The 4,200mAh battery pack here is solidly sizable, and especially so for a low-powered phone with a smaller, low-resolution screen. As a result, it’s built to last: with modest use, you should be able to stretch the CAT S42 out across two full days (morning to bedtime) on a single charge, or potentially more. I used the CAT S42 as my everyday phone and typically ended a day with 50-60 percent left in the tank, and that resilience should be very handy for professional usage.
I dropped my review unit onto hard floors several times from the same height and did not crack or damage the screen at all.
The CAT S42 ships with Android 10 installed, and an Android 11 upgrade has been promised at some point down the line. The software largely looks and feels like stock Android, albeit with some CAT flourishes. There’s a pre-installed Toolbox app here that essentially points you towards an array of apps from CAT and its partners, which you’ll then need to download from the Play Store.
As mentioned, the low-end processor means that Android feels sluggish here throughout, and sometimes it takes a moment or two for the operating system to respond to a tap. Every so often, it doesn’t respond at all when you tap something. That’s not great, but aside from those occasional blips, the CAT S42 can accomplish everyday tasks, just slowly at times.
The programmable orange key on the left side of the phone can be used for push-to-talk modes on supported carriers, plus you can assign actions—like launching the flashlight, camera, or waking the screen—to either a double-tap or long press. With no fingerprint sensor or other sort of biometric security on the device, unfortunately, you’ll have to stick with a screen lock such as a PIN code, password, or pattern.

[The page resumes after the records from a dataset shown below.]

Lemma updated_attr_node ctx set req now d d' :
  updated_attr ctx set req now d = Ok d' -> same_node d d'.
Proof.
  intros (d1 & r1 & b1 & d2 & r2 & b2 & d3 & r3 & b3 & d4 & r4 & b4 & d5 & r5 & b5 & d6 & r6 & b6 &
    d7 & r7 & b7 & d8 & r8 & b8 & H1 & H2 & H3 & H4 & H5 & H6 & H7 & H8 & ->)%updated_attr_steps.
  apply (upd_sugid_node _ _ d) in H1; [|done]. apply (upd_gid_node _ _ d) in H2; [|done].
  apply (upd_uid_node _ _ d) in H3; [|done]. apply (upd_mode_node _ _ d) in H4; [|done].
  apply (upd_atime_node _ _ _ d) in H5; [|done]. apply (upd_mtime_node _ _ _ d) in H6; [|done].
  apply (upd_flags_node _ d) in H7; [|done]. apply (upd_size_node _ _ d) in H8; [|done].
  by destruct b8.
Qed.

(** The kind of a node through the steps. *)
Section kinds.
Context (ctx : FuseContext) (set : N) (now : Time).

Lemma upd_sugid_mode (d : Attr) req b (d' : Attr) req' b' :
  has_bits (Mode d) 3072 = false ->
  upd_sugid ctx set (d, req, b) = Ok (d', req', b') -> Mode d' = Mode d /\ req' = req.
Proof.
  intros Hm H. unfold upd_sugid in H.
  assert (N.land (Mode d) 3072 = 0%N) as Hz by by apply negb_false_iff, N.eqb_eq in Hm.
  destruct (set_has set (N.lor SetAttrUID SetAttrGID) && set_has set SetAttrMode).
  - cbn [Mode pb on_pb set_Mode] in H. rewrite Hz, N.lor_0_r, Hm in H. simpl in H. by upd_cases.
  - rewrite Hm in H. simpl in H. by upd_cases.
Qed.
Lemma upd_owner_mode (d : Attr) req b (d' : Attr) req' b' :
  upd_gid ctx set (d, req, b) = Ok (d', req', b') \/
  upd_uid ctx set (d, req, b) = Ok (d', req', b') -> Mode d' = Mode d /\ req' = req.
Proof. unfold upd_gid, upd_uid. intros [H|H]; upd_cases; done. Qed.
Lemma upd_mode_kind (d : Attr) req b (d' : Attr) req' b' :
  (forall m v, req = Some m -> m_Mode m = Some v ->
     FileMode_IsDir v = IsDir d /\ has_bits v 1024 = false) ->
  upd_mode ctx set (d, req, b) = Ok (d', req', b') -> IsDir d' = IsDir d.
Proof.
  intros Hr H. unfold upd_mode, req_field in H.
  destruct req as [r|]; [|by upd_cases]. simpl in H.
  destruct (m_Mode r) as [v|] eqn:Ev; [|by upd_cases]. simpl in H.
  destruct (Hr r v eq_refl Ev) as [Hd Hb]. rewrite Hb, andb_false_r in H. simpl in H.
  by upd_cases.
Qed.
Lemma upd_rest_mode (d : Attr) req b (d' : Attr) req' b' :
  upd_atime ctx set now (d, req, b) = Ok (d', req', b') \/
  upd_mtime ctx set now (d, req, b) = Ok (d', req', b') \/
  upd_flags set (d, req, b) = Ok (d', req', b') \/
  upd_size set now (d, req, b) = Ok (d', req', b') -> Mode d' = Mode d.
Proof. unfold upd_atime, upd_mtime, upd_flags, upd_size. intros [H|[H|[H|H]]]; upd_cases; done. Qed.

Lemma updated_attr_kind req d d' :
  keeps_kind d req -> updated_attr ctx set req now d = Ok d' -> IsDir d' = IsDir d.
Proof.
  intros [Hm Hr]
    (d1 & r1 & b1 & d2 & r2 & b2 & d3 & r3 & b3 & d4 & r4 & b4 & d5 & r5 & b5 & d6 & r6 & b6 &
    d7 & r7 & b7 & d8 & r8 & b8 & H1 & H2 & H3 & H4 & H5 & H6 & H7 & H8 & ->)%updated_attr_steps.
  apply upd_sugid_mode in H1 as [E1 ->]; [|done].
  destruct (upd_owner_mode _ _ _ _ _ _ (or_introl H2)) as [E2 ->].
  destruct (upd_owner_mode _ _ _ _ _ _ (or_intror H3)) as [E3 ->].
  assert (IsDir d3 = IsDir d) as E by (unfold IsDir; by rewrite E3, E2, E1).
  apply upd_mode_kind in H4; [|by rewrite E].
  pose proof (upd_rest_mode d4 r4 b4 d5 r5 b5 ltac:(auto)) as E5.
  pose proof (upd_rest_mode d5 r5 b5 d6 r6 b6 ltac:(auto)) as E6.
  pose proof (upd_rest_mode d6 r6 b6 d7 r7 b7 ltac:(auto)) as E7.
  pose proof (upd_rest_mode d7 r7 b7 d8 r8 b8 ltac:(auto)) as E8.
  rewrite <- E, <- H4. unfold IsDir. rewrite <- E5, <- E6, <- E7, <- E8. by destruct b8.
Qed.
End kinds.

Lemma t_update_inv ctx ino set req now t :
  tree_inv t -> (forall d : Attr, attrs t !! ino = Some d -> keeps_kind d req) ->
  tree_inv (t_update ctx ino set req now t).2.
Proof.
  intros [Hinv Hi] Hk. unfold t_update. destruct (attrs t !! ino) as [d|] eqn:Ed; [|done].
  destruct (updated_attr ctx set req now d) as [d'|e|] eqn:Eu; [|done..]. cbn [snd].
  destruct (updated_attr_node _ _ _ _ _ _ Eu) as (Hino & Hn & _).
  apply updated_attr_kind in Eu; [|by apply Hk].
  split; [|by apply inodes_put]. rewrite (shape_put_same d); [done| |done..].
  by rewrite Hino, (Hi _ _ Ed).
Qed.

(** ** Renaming to a free name *)

Lemma ofind_Ok {A} (o : option A) a : ofind o = Ok a -> o = Some a.
Proof. destruct o; simpl; congruence. Qed.

Lemma t_rename_load_Ok ctx src dst oldName t se spa dpa sa :
  t_rename_load ctx src dst oldName t = Ok (se, spa, dpa, sa) ->
  entries t !! (src, oldName) = Some se /\ attrs t !! src = Some spa /\
  attrs t !! dst = Some dpa /\ attrs t !! e_Ino se = Some sa /\
  IsDir spa = true /\ IsDir dpa = true.
Proof.
  unfold t_rename_load.
  intros (se' & Hse%ofind_Ok & (spa' & Hspa%ofind_Ok & (dpa' & Hdpa%ofind_Ok &
    (sa' & Hsa%ofind_Ok & [Hdir H]%ocheck_Ok)%obind_Ok)%obind_Ok)%obind_Ok)%obind_Ok.
  repeat first [apply obind_Ok in H as (? & _ & H) | apply ocheck_Ok in H as [_ H]].
  injection H as -> -> -> ->. apply orb_false_iff in Hdir as [?%negb_false_iff ?%negb_false_iff].
  done.
Qed.

Lemma t_rename_plan_free ctx src dst oldName newName flags now t se st :
  entries t !! (dst, newName) = None ->
  t_rename_plan ctx src dst oldName newName flags now t = Ok (se, st) ->
  exists spa dpa sa,
    t_rename_load ctx src dst oldName t = Ok (se, spa, dpa, sa) /\ flags <> RenameExchange /\
    st = rename_touch src dst now (MkRename spa dpa sa None false false).
Proof.
  intros Hfree. unfold t_rename_plan. rewrite Hfree.
  intros ([[[se' spa] dpa] sa] & Hl & (st' & [Hf [= <-]]%ocheck_Ok &
    (u & _ & [= <- <-])%obind_Ok)%obind_Ok)%obind_Ok.
  apply N.eqb_neq in Hf. eauto 10.
Qed.

Lemma insert_shape_id t i a : attrs t !! i = Some a -> <[i := (IsDir a, Nlink a)]> (shape t) = shape t.
Proof. intros H. by apply insert_id, lookup_shape. Qed.

(** What is saved of a node, as a shape. *)
Definition put_shape (a : Attr) (sh : gmap N (bool * N)) : gmap N (bool * N) :=
  <[Inode a := (IsDir a, Nlink a)]> sh.

Lemma shape_rename_save src dst newName st t :
  shape (t_rename_save src dst newName st t) =
  let sh := if negb (dst =? src)%N && r_supdate st then put_shape (r_spa st) (shape t) else shape t in
  let sh := put_shape (r_sa st) sh in
  if r_dupdate st then put_shape (r_dpa st) sh else sh.
Proof.
  unfold t_rename_save. destruct (negb (dst =? src)%N && r_supdate st), (r_dupdate st);
    cbv zeta; rewrite ?shape_put_attr; done.
Qed.

Definition moves (src dst : N) (sa : Attr) : bool := negb (src =? dst)%N && IsDir sa.

Lemma rename_touch_shape src dst now spa dpa sa da b1 b2 sh :
  let st := rename_touch src dst now (MkRename spa dpa sa da b1 b2) in
  put_shape (r_spa st) sh = put_shape (if moves src dst sa then nlink_down spa else spa) sh /\
  put_shape (r_dpa st) sh = put_shape (if moves src dst sa then nlink_up dpa else dpa) sh /\
  put_shape (r_sa st) sh = put_shape sa sh.
Proof.
  unfold rename_touch, moves. cbv zeta. cbn [r_spa r_dpa r_sa r_supdate r_dupdate].
  split_and!; [..|done]; (destruct (_ || _); done).
Qed.

Lemma rename_touch_moves src dst now spa dpa sa da b1 b2 :
  moves src dst sa = true ->
  let st := rename_touch src dst now (MkRename spa dpa sa da b1 b2) in
  r_supdate st = true /\ r_dupdate st = true.
Proof.
  unfold moves, rename_touch. cbn [r_spa r_dpa r_sa r_supdate r_dupdate]. intros ->.
  by rewrite !orb_true_r.
Qed.

Lemma put_shape_id t i a : inodes_ok t -> attrs t !! i = Some a -> put_shape a (shape t) = shape t.
Proof. intros Hi H. unfold put_shape. rewrite (Hi _ _ H). by apply insert_id, lookup_shape. Qed.

Lemma shape_rename_free src dst newName now t es spa dpa sa isa :
  inodes_ok t -> attrs t !! src = Some spa -> attrs t !! dst = Some dpa ->
  attrs t !! isa = Some sa -> isa <> src ->
  shape (t_rename_save src dst newName
    (rename_touch src dst now (MkRename spa dpa sa None false false)) (MkTree (attrs t) es (next t))) =
  if moves src dst sa then put_shape (nlink_up dpa) (put_shape (nlink_down spa) (shape t))
  else shape t.
Proof.
  intros Hi Hs Hd Ha Hne. rewrite shape_rename_save. cbv zeta.
  pose proof (rename_touch_moves src dst now spa dpa sa None false false) as Hm.
  pose proof (fun sh => rename_touch_shape src dst now spa dpa sa None false false sh) as Hsh.
  cbv zeta in Hm, Hsh. set (st := rename_touch _ _ _ _) in *.
  change (shape (MkTree (attrs t) es (next t))) with (shape t).
  rewrite (proj1 (Hsh _)), (proj1 (proj2 (Hsh _))), !(proj2 (proj2 (Hsh _))).
  destruct (moves src dst sa) eqn:Em.
  - destruct (Hm eq_refl) as [-> ->].
    assert (negb (dst =? src)%N = true) as ->.
    { unfold moves in Em. apply andb_true_iff in Em as [Em _]. by rewrite N.eqb_sym. }
    simpl. f_equal. unfold put_shape at 1. apply insert_id.
    unfold put_shape. rewrite lookup_insert_ne; [rewrite (Hi _ _ Ha); by apply lookup_shape|].
    simpl. rewrite (Hi _ _ Hs), (Hi _ _ Ha). done.
  - destruct (negb _ && r_supdate st), (r_dupdate st);
      rewrite ?(put_shape_id _ _ _ Hi Hs), ?(put_shape_id _ _ _ Hi Ha), ?(put_shape_id _ _ _ Hi Hd);
      done.
Qed.

Lemma inodes_rename_save src dst newName st t :
  inodes_ok t -> inodes_ok (t_rename_save src dst newName st t).
Proof.
  intros Hi. unfold t_rename_save.
  destruct (negb (dst =? src)%N && r_supdate st), (r_dupdate st); eauto using inodes_put.
Qed.

Lemma entries_rename_save src dst newName st t :
  entries (t_rename_save src dst newName st t) = entries t /\
  next (t_rename_save src dst newName st t) = next t.
Proof.
  unfold t_rename_save. by destruct (negb (dst =? src)%N && r_supdate st), (r_dupdate st).
Qed.

(** A subdirectory leaves one directory for another. *)
Lemma inv_move_dir sh es nx src old dst new e e' ks kd :
  inv sh es nx -> es !! (src, old) = Some e -> es !! (dst, new) = None -> src <> dst ->
  sh !! src = Some (true, ks) -> sh !! dst = Some (true, kd) ->
  e_Ino e' = e_Ino e -> e_IsDir e' = e_IsDir e -> e_IsDir e = true -> (kd + 1 < 2 ^ 32)%N ->
  inv (<[dst := (true, kd + 1)%N]> (<[src := (true, ks - 1)%N]> sh))
      (<[(dst, new) := e']> (delete (src, old) es)) nx.
Proof.
  intros Hinv He Hn Hne Hs Hd Hi Hk Hdir Hw.
  assert (0 < ks)%N by (destruct (inv_dir _ _ _ Hinv _ _ Hs); lia).
  eapply (inv_move sh); eauto.
  - eapply kept_trans; eapply kept_insert; [done|by rewrite lookup_insert_ne].
  - rewrite Hdir. intros i d k H'.
    inv_cases; rewrite ?andb_true_r; simpl;
      repeat case_bool_decide; simplify_eq; rewrite ?andb_false_r; simpl;
      try match goal with H : sh !! _ = Some (_, ?k) |- context [?k] =>
            pose proof (inv_width _ _ _ Hinv _ _ _ H) end;
      (split; [lia|]; eexists; split; [done|lia]).
Qed.

Lemma t_rename_free_inv ctx src dst oldName newName flags now t :
  tree_inv t -> entries t !! (dst, newName) = None ->
  (forall se, entries t !! (src, oldName) = Some se -> e_Ino se <> src) ->
  (forall dpa : Attr, attrs t !! dst = Some dpa -> Nlink dpa + 1 < 2 ^ 32)%N ->
  tree_inv (t_rename ctx src dst oldName newName flags now t).2.
Proof.
  intros [Hinv Hi] Hfree Hself Hw. unfold t_rename. destruct (rename_flags flags); [done|].
  destruct (t_rename_plan _ _ _ _ _ _ _ _) as [[se st]|e|] eqn:Ep; [|done..]. cbn [snd].
  apply t_rename_plan_free in Ep as (spa & dpa & sa & Hl & Hf & ->); [|done].
  apply t_rename_load_Ok in Hl as (Hse & Hs & Hd & Ha & Hsd & Hdd).
  unfold t_rename_entries. rewrite (proj2 (N.eqb_neq _ _) Hf). cbn [r_da rename_touch].
  split; [|by apply inodes_rename_save].
  pose proof (inv_entry _ _ _ Hinv _ _ _ Hse) as [_ [ka Hka]].
  rewrite (lookup_shape _ _ _ Ha) in Hka. injection Hka as Hkind _.
  pose proof (lookup_shape _ _ _ Hs) as Hss. pose proof (lookup_shape _ _ _ Hd) as Hsh.
  rewrite Hsd in Hss. rewrite Hdd in Hsh.
  rewrite (proj1 (entries_rename_save _ _ _ _ _)), (proj2 (entries_rename_save _ _ _ _ _)).
  unfold put_entry, del_entry. cbn [attrs entries next e_ParentIno e_Name].
  rewrite (shape_rename_free _ _ _ _ _ _ _ _ _ (e_Ino se)) by eauto.
  destruct (moves src dst sa) eqn:Em; unfold moves in Em.
  - apply andb_true_iff in Em as [Hne%negb_true_iff%N.eqb_neq Hdir].
    pose proof (inv_width _ _ _ Hinv _ _ _ Hss). destruct (inv_dir _ _ _ Hinv _ _ Hss).
    unfold put_shape. simpl. rewrite (Hi _ _ Hs), (Hi _ _ Hd), incr32_small, decr32_pos by (auto; lia).
    change (IsDir (nlink_up dpa)) with (IsDir dpa). change (IsDir (nlink_down spa)) with (IsDir spa).
    rewrite Hsd, Hdd. eapply inv_move_dir; eauto using eq_trans, eq_sym.
  - eapply (inv_move (shape t)); eauto; [by intros ???; eauto|].
    intros i d k H. split; [by eapply (inv_width _ _ _ Hinv)|]. exists k. split; [done|].
    rewrite <- Hkind. destruct (N.eqb_spec src dst) as [->|Hne]; [done|].
    simpl in Em. by rewrite Em, !andb_false_r.
Qed.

The CAT S42 has the tech and specs of a much cheaper non-rugged budget phone, similar to 2019’s Motorola Moto E6, which launched at $150 and now sells for about $100. At $300 for the CAT S42, you’re paying a significant premium for elements like enhanced waterproofing and drop protection.
Given that, I only recommend spending that kind of money if your work or lifestyle demands a seriously hearty phone that can withstand the elements and/or rough work conditions. Otherwise, you can get a much more capable phone without the ruggedized elements around the same price. Anyone who just wants a solid phone with added protection can get more for their money elsewhere, and then simply pair it with a tough case.
How much phone can you get around $300 if you can live without the ruggedized design? The Google Pixel 4a is arguably the best phone you can buy for less than $400, and at $349, you get a handset with mostly smooth performance, an excellent camera, a great 1080p screen, and solid full-day battery life.
It won’t give you two days of uptime like the CAT S42 can, and I certainly wouldn’t wash it with soap and water—it doesn’t have an IP water and dust resistance rating. But it’s a much more capable and pleasurable everyday phone than the CAT S42, plus you can buy a rugged case for the Pixel 4a to help keep it safe from bumps and bruises.
Still need some more time before making a decision? See our guide to the best rugged smartphones.
A phone for a very specific audience.
For construction workers or essential workers who care more about durability than speedy performance, the CAT S42 might meet your needs. Between its tough shell and waterproof assurances, it is far better-protected than your average smartphone. That said, you’ll pay a premium for what is effectively a low-powered budget phone. If you don’t absolutely need the hearty exterior and washability, you can get a much better phone for similar cash.